I concur entirely with the majority opinion, but I write separately to clarify my understanding of it.
*1275 It is critical to this opinion that the plaintiffs made every reasonable effort to obtain an overall adjudication of punitive damages and that defendant successfully resisted those efforts. We should not be understood as deciding that multiple plaintiffs are necessarily entitled to successive, individual adjudications of punitive damages in situations where they do not attempt to avail themselves of some form of combined litigation or where the defendant does not resist it. As I understand it, no opinion is expressed in that regard.
NOTES
[*] Denecke, C.J., did not participate in this decision.
[1] 76 cases were originally filed. One of these has been tried to judgment and affirmed on appeal. Joachim v. Crater Lake Lodge, 48 Or. App. 379, 617 P.2d 632 (1980). 75 cases remain awaiting trial.
[2] The agreement between the 76 original plaintiffs reads, in relevant part,
"I agree that those expenses which benefit the entire group and punitive damage recovery, if any, in the claims that you are handling for me and others against Crater Lake Lodge and its owners may be prorated by you approximately in accordance with the value of each claim notwithstanding whether such costs or punitive damages are incurred or recovered pursuant to any particular case."

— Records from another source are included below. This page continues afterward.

(* ===== verification/KSym.v ===== *)
(** * Configuration symbols: scripts/kconfig/symbol.c

    The values of symbols, computed on demand from their prompts, defaults,
    selects and the user's settings, and what the user may set.  A [struct
    symbol] is split in what the parser fixes ([sym_info]) and what the
    calculation changes ([sym_state]); the flags that matter here are booleans.
    Messages, the menu entries' own flags and the memory of strings are left
    out: two string values are the same when their characters are. *)
From Stdlib Require Import String Ascii.
From S2P Require Import Prelude Machine KExpr.
Local Open Scope seabios_scope.

(** ** Data: expr.h *)

(** [void *val]: a string, or the chosen symbol of a choice. *)
Inductive cval := VStr (s : string) | VSym (s : symbol_ref) | VNull.
#[export] Instance cval_eq_dec : EqDecision cval.
Proof. solve_decision. Defined.

Record symbol_value := SymbolValue { val : cval; tri : tristate }.
#[export] Instance symbol_value_eq_dec : EqDecision symbol_value.
Proof. solve_decision. Defined.

Inductive prop_type :=
  P_UNKNOWN | P_PROMPT | P_COMMENT | P_MENU | P_DEFAULT | P_CHOICE | P_SELECT | P_RANGE | P_ENV | P_SYMBOL.
#[export] Instance prop_type_eq_dec : EqDecision prop_type.
Proof. solve_decision. Defined.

[3] The case was decided on the finding of the court that the evidence presented at trial was insufficient to meet the standard of proof for punitive damages under New York law. Roginsky v. Richardson-Merrell, Inc., 378 F.2d 832 (2d Cir.1961).
[4] As originally proposed, SB 422 would have provided for total elimination of punitive damages in civil actions. This provision was deleted and the present ORS 30.925(3)(g) inserted before enactment into law.
[5] We need not now decide what restrictions the legislature may place on the recovery of punitive damages by plaintiffs in multiple litigation situations.